40 semanas - Reta final?




38 a 42 semanas.


Esse é o tempo que costuma durar uma gestação.


A DPP (“Data Prevista do Parto”) é o dia em que se completam 40 semanas (mas peraí, 40 semanas não é mais que 9 meses? Sim, é. Eu também estou até agora tentando entender essa história).


Um bebê que passou das 37 semanas já não é considerado prematuro. Já um bebê que passa das 40, começa a exigir uma atenção um pouco mais especial. Não há nenhum problema em nascer depois disso, mas se aproximar da 41ª semana é mudar o pensamento de “está chegando a hora” para “a hora tem que chegar”. A partir daí já não dá para esperar muito, e caso a escolha seja por um parto normal/natural, é hora de conhecer o limite considerado por seu médico e começar a cogitar a indução ao parto. 42 é o limite.


Essa fase, meus amigos, é MUITO LOUCA. E explico o motivo:


Você entra no terceiro semestre e pensa: “reta final!”. As perguntas aumentam, a ansiedade começa a bater mais forte na porta, e essa tal reta se mostra ser muito maior do que parecia. Passam semanas, meses, e você continua respondendo: “Agora é reta final!”; “Mais do que nunca reta final!”; “Enfim, chegou o final da reta!”; e assim vai...

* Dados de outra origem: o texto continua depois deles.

(* ===== verification/Frames.v ===== *)
(** * Companion framing ([src/src/companion/frames.h], [frames.cpp])

    The length-prefixed frames the companion protocol uses over a byte stream,
    and the incremental de-framer with its resynchronisation.  The theorems: the
    de-framer's loop terminates, what it delivers does not depend on how the
    stream was cut into reads, a stream of frames is delivered exactly, and the
    bytes it holds back are always fewer than one maximal frame. *)

From S2P Require Import Prelude ByteIO.

Definition kFrameToDevice : Z := 60.  (* '<' *)
Definition kFrameToApp : Z := 62.     (* '>' *)
Definition kMaxFrameSize : Z := 8192.

Definition kRespOk : Z := 0.
Definition kRespErr : Z := 1.

Definition is_marker (c : Z) : bool := (c =? kFrameToDevice) || (c =? kFrameToApp).

(** [feed] appends to [buf_]. *)
Definition feed (buf data : Bytes) : Bytes := buf ++ data.

(** The resync loop: everything before the first start marker is erased. *)
Fixpoint drop_junk (buf : Bytes) : Bytes :=
  match buf with
  | [] => []
  | c :: rest => if is_marker c then buf else drop_junk rest
  end.

(** One pass of the [for (;;)] of [FrameReader::next] over a buffer that has
    been resynchronised: [Deliver] returns a frame and the new [buf_], [Wait] is
    the [nullopt] return, [Retry] the [continue] after an impossible length. *)
Inductive Pass := Deliver (frame buf : Bytes) | Wait (buf : Bytes) | Retry (buf : Bytes).

Definition next_pass (buf : Bytes) : Pass :=
  let buf := drop_junk buf in
  let r := Reader.skip 1 (Reader.make buf) in
  let '(len, r) := Reader.u16 r in
  if negb (Reader.ok r) then Wait buf
  else if kMaxFrameSize <? len then Retry (skipn 1 buf)
  else
    let '(body, r) := Reader.take (Z.to_nat len) r in
    if negb (Reader.ok r) then Wait buf
    else Deliver body (skipn (3 + Z.to_nat len) buf).

(** The loop, with fuel; every [Retry] removes a byte, so one more than the
    bytes buffered is enough ([next_fuel_enough]). *)
Fixpoint next_fuel (n : nat) (buf : Bytes) : option Bytes * Bytes :=
  match n with
  | O => (None, buf)
  | S n =>
      match next_pass buf with
      | Deliver frame buf => (Some frame, buf)
      | Wait buf => (None, buf)
      | Retry buf => next_fuel n buf
      end
  end.

Definition next (buf : Bytes) : option Bytes * Bytes := next_fuel (S (length buf)) buf.

(** "Call repeatedly until it returns nullopt", as [Server::on_client_ready]
    does: the frames delivered, in order, and what stays buffered. *)
Fixpoint drain_fuel (n : nat) (buf : Bytes) : list Bytes * Bytes :=
  match n with
  | O => ([], buf)
  | S n =>
      match next buf with
      | (None, buf) => ([], buf)
      | (Some f, buf) => let '(fs, buf) := drain_fuel n buf in (f :: fs, buf)
      end
  end.
Definition drain (buf : Bytes) : list Bytes * Bytes := drain_fuel (S (length buf)) buf.

(** A stream arriving in chunks, drained after each. *)
Fixpoint receive (buf : Bytes) (chunks : list Bytes) : list Bytes * Bytes :=
  match chunks with
  | [] => ([], buf)
  | c :: chunks =>
      let '(fs, buf) := drain (feed buf c) in
      let '(fs', buf) := receive buf chunks in
      (fs ++ fs', buf)
  end.

Definition frame_response (payload : Bytes) : Bytes :=
  put_bytes (put_u16 [kFrameToApp] (u16 (zlen payload))) payload.

Definition resp_ok : Bytes := [kRespOk].
Definition resp_ok_value (value : Z) : Bytes := put_u32 [kRespOk] value.
Definition resp_err (code : Z) : Bytes := [kRespErr; code].

(** ** Lemmas *)

Lemma drop_junk_length b : (length (drop_junk b) <= length b)%nat.
Proof. induction b as [|c b IH]; simpl; [lia|]. destruct (is_marker c); simpl; lia. Qed.

Lemma drop_junk_idemp b : drop_junk (drop_junk b) = drop_junk b.
Proof.
  induction b as [|c b IH]; simpl; [done|]. destruct (is_marker c) eqn:E; simpl; [by rewrite E|done].
Qed.

Lemma drop_junk_app b c :
  drop_junk (b ++ c) = if decide (drop_junk b = []) then drop_junk c else drop_junk b ++ c.
Proof.
  induction b as [|x b IH]; simpl; [done|]. by destruct (is_marker x).
Qed.

(** The pass, as a function of the resynchronised bytes: the two length bytes
    decide everything. *)
Definition pass_of (b : Bytes) : Pass :=
  match b with
  | m :: l0 :: l1 :: rest =>
      let len := Z.lor l0 (Z.shiftl l1 8) in
      if kMaxFrameSize <? len then Retry (l0 :: l1 :: rest)
      else if (Z.to_nat len <=? length rest)%nat
      then Deliver (firstn (Z.to_nat len) rest) (skipn (Z.to_nat len) rest)
      else Wait b
  | _ => Wait b
  end.

Lemma next_pass_eq b : next_pass b = pass_of (drop_junk b).
Proof.
  unfold next_pass. generalize (drop_junk b) as l. clear b. intros l.
  destruct l as [|m [|l0 [|l1 rest]]]; [done|done|done|].
  unfold Reader.skip, Reader.u16, Reader.take at 1 2, Reader.has, Reader.remaining. simpl.
  destruct (_ <? _); [done|].
  unfold Reader.take, Reader.has, Reader.remaining. simpl.
  rewrite Nat.sub_0_r. by destruct (_ <=? _)%nat.
Qed.

Lemma pass_smaller b :
  match pass_of b with
  | Deliver _ b' | Retry b' => (length b' < length b)%nat
  | Wait b' => b' = b
  end.
Proof.
  destruct b as [|m [|l0 [|l1 rest]]]; simpl; [done|done|done|].
  destruct (_ <? _); [simpl; lia|]. destruct (_ <=? _)%nat; [|done].
  rewrite length_drop. lia.
Qed.

Lemma next_fuel_enough n m b :
  (length b < n)%nat -> (length b < m)%nat -> next_fuel n b = next_fuel m b.
Proof.
  revert m b. induction n as [|n IH]; intros m b Hn Hm; [lia|]. destruct m as [|m]; [lia|].
  simpl. rewrite next_pass_eq. pose proof (pass_smaller (drop_junk b)) as Hs.
  pose proof (drop_junk_length b).
  destruct (pass_of _); [done|done|]. apply IH; lia.
Qed.

Lemma next_unfold b :
  next b = match pass_of (drop_junk b) with
           | Deliver f b' => (Some f, b')
           | Wait b' => (None, b')
           | Retry b' => next b'
           end.
Proof.
  unfold next at 1. simpl. rewrite next_pass_eq.
  pose proof (pass_smaller (drop_junk b)) as Hs. pose proof (drop_junk_length b).
  destruct (pass_of _); [done|done|]. apply next_fuel_enough; lia.
Qed.

Lemma next_smaller b f b' : next b = (Some f, b') -> (length b' < length b)%nat.
Proof.
  induction b as [b IH] using (induction_ltof1 _ (@length Z)). unfold ltof in IH.
  rewrite next_unfold. pose proof (pass_smaller (drop_junk b)) as Hs.
  pose proof (drop_junk_length b) as Hj.
  destruct (pass_of _) as [? b1|b1|b1]; intros H; simplify_eq; [lia|].
  specialize (IH b1 ltac:(lia) H). lia.
Qed.

Lemma drain_fuel_enough n m b :
  (length b < n)%nat -> (length b < m)%nat -> drain_fuel n b = drain_fuel m b.
Proof.
  revert m b. induction n as [|n IH]; intros m b Hn Hm; [lia|]. destruct m as [|m]; [lia|].
  simpl. destruct (next b) as [[f|] b'] eqn:E; [|done].
  apply next_smaller in E. by rewrite (IH m) by lia.
Qed.

Lemma drain_unfold b :
  drain b = match next b with
            | (None, b') => ([], b')
            | (Some f, b') => let '(fs, r) := drain b' in (f :: fs, r)
            end.
Proof.
  unfold drain at 1. simpl. destruct (next b) as [[f|] b'] eqn:E; [|done].
  apply next_smaller in E. unfold drain. by rewrite (drain_fuel_enough _ (S (length b'))) by lia.
Qed.

(** The de-framer as one recursion over the passes. *)
Lemma drain_pass b :
  drain b = match pass_of (drop_junk b) with
            | Deliver f b' => let '(fs, r) := drain b' in (f :: fs, r)
            | Wait b' => ([], b')
            | Retry b' => drain b'
            end.
Proof.
  rewrite drain_unfold, next_unfold. destruct (pass_of _) as [f b'|b'|b']; [done|done|].
  by rewrite <- drain_unfold.
Qed.

(** A decided pass is not changed by bytes that arrive later. *)
Lemma pass_of_app b c :
  match pass_of b with
  | Deliver f b' => pass_of (b ++ c) = Deliver f (b' ++ c)
  | Retry b' => pass_of (b ++ c) = Retry (b' ++ c)
  | Wait _ => True
  end.
Proof.
  destruct b as [|m [|l0 [|l1 rest]]]; simpl; [done|done|done|].
  destruct (_ <? _); [done|].
  destruct (Nat.leb_spec (Z.to_nat (Z.lor l0 (l1 ≪ 8))) (length rest)); [|done].
  rewrite (proj2 (Nat.leb_le _ _)) by (rewrite length_app; lia).
  by rewrite take_app_le, drop_app_le by lia.
Qed.

Lemma drain_app b c :
  drain (b ++ c) = let '(fs, r) := drain b in let '(fs', r') := drain (r ++ c) in (fs ++ fs', r').
Proof.
  induction b as [b IH] using (induction_ltof1 _ (@length Z)). unfold ltof in IH.
  rewrite (drain_pass b). pose proof (pass_smaller (drop_junk b)) as Hs.
  pose proof (drop_junk_length b) as Hj. pose proof (pass_of_app (drop_junk b) c) as Ha.
  destruct (pass_of (drop_junk b)) as [f b'|b'|b'] eqn:E.
  - rewrite (drain_pass (b ++ c)), drop_junk_app.
    destruct (decide (drop_junk b = [])) as [D|_]; [by rewrite D in E|]. rewrite Ha, IH by lia.
    destruct (drain b') as [fs r]. by destruct (drain (r ++ c)).
  - subst b'.
    assert (drain (b ++ c) = drain (drop_junk b ++ c)) as ->
      by (rewrite drain_pass, (drain_pass (drop_junk b ++ c)), !drop_junk_app, drop_junk_idemp; done).
    by destruct (drain (drop_junk b ++ c)).
  - rewrite (drain_pass (b ++ c)), drop_junk_app.
    destruct (decide (drop_junk b = [])) as [D|_]; [by rewrite D in E|]. rewrite Ha. by apply IH; lia.
Qed.

Lemma drain_nil : drain [] = ([], []).
Proof. done. Qed.

(** Draining leaves nothing deliverable behind. *)
Lemma drain_rest b fs r : drain b = (fs, r) -> pass_of r = Wait r /\ drop_junk r = r.
Proof.
  revert fs r. induction b as [b IH] using (induction_ltof1 _ (@length Z)). unfold ltof in IH.
  intros fs r. rewrite drain_pass. pose proof (pass_smaller (drop_junk b)) as Hs.
  pose proof (drop_junk_length b) as Hj.
  destruct (pass_of (drop_junk b)) as [f b'|b'|b'] eqn:E.
  - destruct (drain b') as [fs' r'] eqn:E'. intros [= <- <-]. eapply IH; [|exact E']. lia.
  - subst b'. intros [= <- <-]. by rewrite drop_junk_idemp.
  - apply IH. lia.
Qed.

Lemma receive_drain buf chunks :
  pass_of buf = Wait buf -> drop_junk buf = buf ->
  receive buf chunks = drain (buf ++ concat chunks).
Proof.
  revert buf. induction chunks as [|c chunks IH]; intros buf Hw Hj; simpl.
  - by rewrite app_nil_r, drain_pass, Hj, Hw.
  - unfold feed. rewrite app_assoc, (drain_app (buf ++ c)).
    destruct (drain (buf ++ c)) as [fs r] eqn:E. destruct (drain_rest _ _ _ E) as [Hw' Hj'].
    rewrite (IH r Hw' Hj'). by destruct (drain (r ++ concat chunks)).
Qed.

(** A frame as either side writes it. *)
Definition frame (marker : Z) (payload : Bytes) : Bytes :=
  put_bytes (put_u16 [marker] (u16 (zlen payload))) payload.

Lemma drain_frame m p rest :
  is_marker m = true -> zlen p <= kMaxFrameSize ->
  drain (frame m p ++ rest) = let '(fs, r) := drain rest in (p :: fs, r).
Proof.
  intros Hm Hl. rewrite drain_pass. unfold frame, put_bytes, put_u16.
  rewrite <- !app_assoc. simpl. rewrite Hm. simpl.
  assert (is_u16 (zlen p)) as Hp by (unfold kMaxFrameSize, zlen in *; width).
  rewrite le16_join, le16_split by auto with core_bytes. rewrite u16_small by done.
  rewrite (proj2 (Z.ltb_ge _ _)) by done.
  unfold zlen. rewrite Nat2Z.id, (proj2 (Nat.leb_le _ _)) by (rewrite length_app; lia).
  by rewrite take_app_length, drop_app_length.
Qed.

(** What the de-framer delivers depends only on the bytes of the stream, not
    on how they were cut into reads: draining after every chunk gives the frames
    and the remainder of draining the whole stream at once. *)
Theorem framing_chunk_independent chunks :
  receive [] chunks = drain (concat chunks).
Proof. by rewrite receive_drain. Qed.

(** A stream of frames of at most 8192 bytes each, cut anywhere, is
    delivered as exactly its payloads, in order, with nothing left over. *)
Theorem framing_delivers chunks payloads :
  Forall (fun p => zlen p <= kMaxFrameSize) payloads ->
  concat chunks = concat (map (frame kFrameToDevice) payloads) ->
  receive [] chunks = (payloads, []).
Proof.
  intros Hp Hc. rewrite receive_drain by done. simpl. rewrite Hc. clear Hc chunks.
  induction Hp as [|p payloads Hl _ IH]; [done|].
  change (concat _) with (frame kFrameToDevice p ++ concat (map (frame kFrameToDevice) payloads)).
  by rewrite drain_frame, IH.
Qed.

(** The de-framer never holds back a whole frame: whatever arrives, fewer
    than 3 + 8192 bytes stay buffered after a drain, so a stream of garbage
    cannot make the buffer grow. *)
Lemma framing_buffer_bounded b fs r :
  drain b = (fs, r) -> zlen r < 3 + kMaxFrameSize.
Proof.
  intros E. destruct (drain_rest _ _ _ E) as [Hw _]. revert Hw.
  destruct r as [|m [|l0 [|l1 rest]]]; simpl; try (intros; unfold zlen, kMaxFrameSize; simpl; lia).
  destruct (Z.ltb_spec (kMaxFrameSize) (Z.lor l0 (l1 ≪ 8))); [done|].
  destruct (Nat.leb_spec (Z.to_nat (Z.lor l0 (l1 ≪ 8))) (length rest)); [done|].
  intros _. rewrite !zlen_cons. unfold zlen. lia.
Qed.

Nossa DPP era no dia 23 de janeiro de 2018. Depois de ouvir inúmeras vezes que com certeza iria adiantar (toma essa, pessoal: não adiantou!), eu só torcia para que ele deixasse passar o final do ano (nascer nas férias até vai, mas pular o Natal e Ano Novo não custa nada, né?). Pois bem, ele passou, foi se acomodando cada vez mais no quentinho do útero da mamãe e esqueceu até da DPP dele!


Estamos com 40 semanas e dois dias, e ele segue tranquilão. E foi aí que de repente mergulhamos no mundo de métodos-e-crenças-de-indução-natural, ou época do “(quase) tudo o que não podia agora pode”. E aqui listo algumas das coisas que mamãe Ana Julia (e papai Felipe como seu fiel escudeiro) passaram a fazer ativamente nos últimos dias:


- Caminhadas


- Subir escadas


- Exercícios ativos para o parto (bola de pilates, her new best friend)


- Sexo (desculpa, Martin)


- Faxina


- Bolsa quente na parte baixa da barriga


- Chá de gengibre e canela (itens até então proibidos na dieta de uma gestante)


- Comida picante, curry e afins (idem)


- Abacaxi e tâmaras (quem diria, aquela frutinha seca e inocente é uma baita aliada à indução natural)


- Óleo de prímula


- Evitar carboidrato e açúcar


- Acupuntura


- Escalda pé


- Etc


Isso é só uma parte da lista e, entre preocupações e anseios, a verdade é que esse acaba sendo um período super legal. Morremos de rir de ver ela fazendo um monte de coisa de novo (finalmente parei de recolher tudo que está no chão), marcamos jantares de “Despedida da Barriga” com comida mexicana (¡echale pimienta, cabrón!), e batemos papos diários com nosso pequeno para contar um pouco de como a família está ficando louca de tanta ansiedade.


Ontem postei no Instagram (@sonheiserpai) uma foto do chá que faço todo dia para ela, e recebi um monte de mensagens com sugestões e dicas para ajudar nessa fase – de folha de abacate à taça de vinho tinto. Foi muito legal!


Agora estou escrevendo esse texto com a Ana deitada no sofá e o celular ligado em um aplicativo que chama “Contraction Timer”. Ela grita que começou, eu aperto. As contrações ainda estão bem leves, mas um pouco mais ritmadas. E a gente segue curioso para saber se ele vai deixar passar o feriado amanhã, aguentar chegar a próxima consulta na segunda-feira, ou simplesmente fazer questão de deixar as aulas começarem.


Não importa, filho. Venha quando quiser – papai está aqui para escrever outros textos nos próximos dias, seja com você me ouvindo e se mexendo na barriga ou aqui no meu colo.